Malaria Research and Training Centre, Department of Epidemiology of Parasitologic Diseases, Faculty of Medicine, Pharmacy and Dentistry, University of Bamako, BP 1805, Bamako, Mali

Malaria Branch, Division of Parasitic Diseases, National Center for Zoonotic, Vector-borne and Enteric Diseases, Centers for Disease Control and Prevention, Atlanta, GA, USA

author email corresponding author email

Malaria Journal 2009, 8:5doi:10.1186/1475-2875-8-5

Published: 7 January 2009

Abstract

Background

Because of the emergence of chloroquine resistance in Mali, artemether-lumefantrine (AL) or artesunate-amodiaquine (AS+AQ) are recommended as first-line therapy for uncomplicated malaria, but have not been available in Mali until recently because of high costs.

Methods

From July 2005 to January 2006, a randomized open-label trial of three oral antimalarial combinations, namely AS+AQ, artesunate plus sulphadoxine-pyrimethamine (AS+SP), and amodiaquine plus sulphadoxine-pyrimethamine (AQ+SP), was conducted in Faladje, Mali.
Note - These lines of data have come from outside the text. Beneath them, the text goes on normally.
(* ===== verification/Regexp.v ===== *)
(** Package [regexp], for the patterns the driver writes: byte classes,
    concatenation, alternation and repetition, with optional anchors at both
    ends. [MatchString] is executable (Brzozowski derivatives) and is proved to
    decide the language of the pattern. *)
From S2P Require Import Prelude GoLib.
From stdpp Require Import base strings list.
From Stdlib Require Import ZArith Lia Ascii String.

Local Open Scope string_scope.
Local Open Scope list_scope.

Inductive regex :=
| RNone
| REps
| RClass (f : ascii -> bool)
| RCat (r1 r2 : regex)
| RAlt (r1 r2 : regex)
| RStar (r : regex).

(** The language of a pattern. *)
Inductive matches : regex -> list ascii -> Prop :=
| m_eps : matches REps []
| m_class f c : f c = true -> matches (RClass f) [c]
| m_cat r1 r2 s1 s2 : matches r1 s1 -> matches r2 s2 -> matches (RCat r1 r2) (s1 ++ s2)
| m_alt_l r1 r2 s : matches r1 s -> matches (RAlt r1 r2) s
| m_alt_r r1 r2 s : matches r2 s -> matches (RAlt r1 r2) s
| m_star_nil r : matches (RStar r) []
| m_star_app r s1 s2 : matches r s1 -> matches (RStar r) s2 -> matches (RStar r) (s1 ++ s2).

Fixpoint nullable (r : regex) : bool :=
  match r with
  | RNone | RClass _ => false
  | REps | RStar _ => true
  | RCat r1 r2 => nullable r1 && nullable r2
  | RAlt r1 r2 => nullable r1 || nullable r2
  end.

Fixpoint deriv (c : ascii) (r : regex) : regex :=
  match r with
  | RNone | REps => RNone
  | RClass f => if f c then REps else RNone
  | RCat r1 r2 =>
      if nullable r1 then RAlt (RCat (deriv c r1) r2) (deriv c r2) else RCat (deriv c r1) r2
  | RAlt r1 r2 => RAlt (deriv c r1) (deriv c r2)
  | RStar r => RCat (deriv c r) (RStar r)
  end.

Fixpoint accepts (r : regex) (s : list ascii) : bool :=
  match s with
  | [] => nullable r
  | c :: s' => accepts (deriv c r) s'
  end.

(** ** Correctness of the matcher *)

Lemma nullable_matches r : nullable r = true <-> matches r [].
Proof.
  induction r as [| |f|r1 IH1 r2 IH2|r1 IH1 r2 IH2|r IH]; cbn.
  - split; [done|]. inversion 1.
  - split; [constructor|done].
  - split; [done|]. inversion 1.
  - rewrite andb_true_iff, IH1, IH2. split.
    + intros [H1 H2]. by apply (m_cat r1 r2 [] []).
    + inversion 1 as [| |? ? s1 s2 H1 H2 He Hs| | | |]; subst.
      apply app_eq_nil in Hs as [-> ->]. done.
  - rewrite orb_true_iff, IH1, IH2. split.
    + intros [H|H]; by constructor.
    + inversion 1; auto.
  - split; [constructor|done].
Qed.

Lemma matches_star_cons c s r :
  matches (RStar r) (c :: s) -> exists s1 s2, s = s1 ++ s2 /\ matches r (c :: s1) /\ matches (RStar r) s2.
Proof.
  remember (RStar r) as q eqn:Hq. remember (c :: s) as t eqn:Ht. intros H. revert Hq s Ht.
  induction H as [| | | | | |r' s1 s2 H1 _ H2 IH]; intros Hq u Ht; simplify_eq.
  destruct s1 as [|x s1]; cbn in Ht; [by apply IH|].
  simplify_eq. eauto.
Qed.

Lemma deriv_matches c r s : matches (deriv c r) s <-> matches r (c :: s).
Proof.
  revert s. induction r as [| |f|r1 IH1 r2 IH2|r1 IH1 r2 IH2|r IH]; cbn; intros s.
  - split; inversion 1.
  - split; inversion 1.
  - destruct (f c) eqn:Hf; split; inversion 1; subst; by (constructor || congruence).
  - assert (Hc : matches (RCat (deriv c r1) r2) s <->
                 exists s1 s2, s = s1 ++ s2 /\ matches r1 (c :: s1) /\ matches r2 s2).
    { split.
      - inversion 1 as [| |? ? s1 s2 H1 H2| | | |]; subst.
        apply IH1 in H1. eauto.
      - intros (s1 & s2 & -> & H1 & H2). apply IH1 in H1. by constructor. }
    assert (Hr : matches (RCat r1 r2) (c :: s) <->
                 (exists s1 s2, s = s1 ++ s2 /\ matches r1 (c :: s1) /\ matches r2 s2) \/
                 (matches r1 [] /\ matches r2 (c :: s))).
    { split.
      - inversion 1 as [| |? ? s1 s2 H1 H2 He Hs| | | |]; subst.
        destruct s1 as [|x s1]; cbn in Hs; [right|left]; simplify_eq; eauto 6.
      - intros [(s1 & s2 & -> & H1 & H2)|[H1 H2]].
        + by apply (m_cat r1 r2 (c :: s1) s2).
        + by apply (m_cat r1 r2 [] (c :: s)). }
    rewrite Hr, <- Hc, <- nullable_matches, <- IH2.
    destruct (nullable r1).
    + split; [inversion 1; auto|]. intros [H|[_ H]]; [by apply m_alt_l|by apply m_alt_r].
    + split; [auto|]. by intros [H|[? _]].
  - split.
    + inversion 1; subst; [apply m_alt_l; by apply IH1|apply m_alt_r; by apply IH2].
    + inversion 1; subst; [apply m_alt_l; by apply IH1|apply m_alt_r; by apply IH2].
  - split.
    + inversion 1 as [| |? ? s1 s2 H1 H2| | | |]; subst.
      apply IH in H1. by apply (m_star_app r (c :: s1) s2).
    + intros (s1 & s2 & -> & H1 & H2)%matches_star_cons.
      apply IH in H1. by constructor.
Qed.

Lemma accepts_matches r s : accepts r s = true <-> matches r s.
Proof.
  revert r. induction s as [|c s IH]; intros r; cbn.
  - apply nullable_matches.
  - by rewrite IH, deriv_matches.
Qed.

(** ** Patterns *)

(** A pattern: its source text, its body and whether it is anchored at the
    beginning and at the end of the text. *)
Record pattern := MkPattern {
  pattern_text : string;
  pattern_begin : bool;
  pattern_body : regex;
  pattern_end : bool
}.

Definition any_byte : regex := RStar (RClass (fun _ => true)).
Definition anchored (p : pattern) : regex :=
  RCat (if pattern_begin p then REps else any_byte)
       (RCat (pattern_body p) (if pattern_end p then REps else any_byte)).

(** [regexp.MatchString(pattern, s)]. *)
Definition MatchString (p : pattern) (s : string) : bool :=
  accepts (anchored p) (list_ascii_of_string s).

Definition RPlus (r : regex) : regex := RCat r (RStar r).
Fixpoint RLit_fold (s : string) : regex :=
  match s with
  | EmptyString => REps
  | String c s' => RCat (RClass (fun x => Ascii.eqb (to_lower x) (to_lower c))) (RLit_fold s')
  end.

(** The patterns of the storage class checks. *)
Definition re_any_line := MkPattern "\A.*\z" true (RStar (RClass (fun c => negb (Ascii.eqb c newline)))) true.
Definition re_letters := MkPattern "[a-zA-Z]+" false (RPlus (RClass is_letter)) false.
Definition re_digits := MkPattern "^\d+$" true (RPlus (RClass is_digit)) true.
Definition re_thick_thin :=
  MkPattern "(?i)\A(THICK|THIN)\z" true (RAlt (RLit_fold "THICK") (RLit_fold "THIN")) true.
Definition re_use_chap :=
  MkPattern "(?i)\A(none|chap|mutual_chap)\z" true
    (RAlt (RLit_fold "none") (RAlt (RLit_fold "chap") (RLit_fold "mutual_chap"))) true.

Lemma matches_eps s : matches REps s <-> s = [].
Proof. split; [by inversion 1|intros ->; constructor]. Qed.

Lemma matches_cat r1 r2 s :
  matches (RCat r1 r2) s <-> exists s1 s2, s = s1 ++ s2 /\ matches r1 s1 /\ matches r2 s2.
Proof.
  split; [inversion 1; subst; eauto|]. intros (s1 & s2 & -> & ? & ?). by constructor.
Qed.

Lemma matches_star_class f s : matches (RStar (RClass f)) s <-> Forall (fun c => f c = true) s.
Proof.
  split.
  - remember (RStar (RClass f)) as q eqn:Hq. intros H. revert Hq.
    induction H as [| | | | | |r s1 s2 H1 _ H2 IH]; intros Hq; simplify_eq; [constructor|].
    inversion H1; subst. constructor; auto.
  - induction 1 as [|c s Hc _ IH]; [constructor|].
    apply (m_star_app (RClass f) [c] s); [by constructor|done].
Qed.

Lemma matches_plus_class f s :
  matches (RPlus (RClass f)) s <-> s <> [] /\ Forall (fun c => f c = true) s.
Proof.
  unfold RPlus. rewrite matches_cat. split.
  - intros (s1 & s2 & -> & H1 & H2). inversion H1; subst.
    apply matches_star_class in H2. split; [done|]. by constructor.
  - intros [Hne Hf]. destruct s as [|c s]; [done|]. inversion Hf; subst.
    exists [c], s. split; [done|]. split; [by constructor|by apply matches_star_class].
Qed.

Lemma Forall_true {A} (s : list A) : Forall (fun _ => true = true) s.
Proof. induction s; by constructor. Qed.

(** What the three patterns of the NFS storage classes accept. *)
Lemma match_re_digits s :
  MatchString re_digits s = true <->
  list_ascii_of_string s <> [] /\ Forall (fun c => is_digit c = true) (list_ascii_of_string s).
Proof.
  unfold MatchString, anchored; cbn [pattern_begin pattern_body pattern_end re_digits].
  rewrite accepts_matches, matches_cat. setoid_rewrite matches_cat.
  setoid_rewrite matches_eps. rewrite <- matches_plus_class. split.
  - intros (? & ? & -> & -> & s1 & ? & -> & H & ->). by rewrite app_nil_r.
  - intros H. exists [], (list_ascii_of_string s). split; [done|]. split; [done|].
    exists (list_ascii_of_string s), []. by rewrite app_nil_r.
Qed.

Lemma match_re_letters s :
  MatchString re_letters s = true <-> Exists (fun c => is_letter c = true) (list_ascii_of_string s).
Proof.
  unfold MatchString, anchored; cbn [pattern_begin pattern_body pattern_end re_letters].
  rewrite accepts_matches, matches_cat. setoid_rewrite matches_cat. split.
  - intros (s1 & ? & -> & _ & s2 & s3 & -> & H & _).
    apply matches_plus_class in H as [Hne Hf].
    rewrite !Exists_app. right; left. destruct Hf; [done|by left].
  - intros H. apply Exists_exists in H as (c & Hin & Hc).
    apply list_elem_of_split in Hin as (l1 & l2 & ->).
    exists l1, (c :: l2). split; [done|].
    split; [apply matches_star_class, Forall_true|].
    exists [c], l2. split; [done|]. split.
    + apply matches_plus_class. split; [done|]. by repeat constructor.
    + apply matches_star_class, Forall_true.
Qed.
Parasite genotyping by polymerase chain reaction (PCR) was used to distinguish new from recrudescent Plasmodium falciparum infections.

Results

397 children 6 to 59 months of age with uncomplicated Plasmodium falciparum malaria were enrolled, and followed for 28 days to assess treatment efficacy. Baseline characteristics were similar in all three treatment groups. The uncorrected rates of adequate clinical and parasitologic response (ACPR) were 55.7%, 90.8%, and 97.7% in AS+AQ, AS+SP, and AQ+SP respectively (p < 0.001); after PCR correction ACPR rates were similar among treatment groups: 95.4%, 96.9%, and 99.2% respectively (p = 0.17). Mean haemoglobin concentration increased across all treatment groups from Day 0 (9.82 ± 1.68 g/dL) to Day 28 (10.78 ± 1.49 g/dL) (p < 0.001), with the greatest improvement occurring in children treated with AQ+SP. On Day 2, the prevalence of parasitaemia was significantly greater among children treated with AQ+SP (50.8%) than in children treated with AS+AQ (10.5%) or AS+SP (10.8%) (p < 0.001). No significant difference in gametocyte carriage was found between groups during the follow-up period.

Conclusion

The combination of AQ+SP provides a potentially low cost alternative for treatment of uncomplicated P. falciparum infection in Mali and appears to have the added value of longer protective effect against new infection.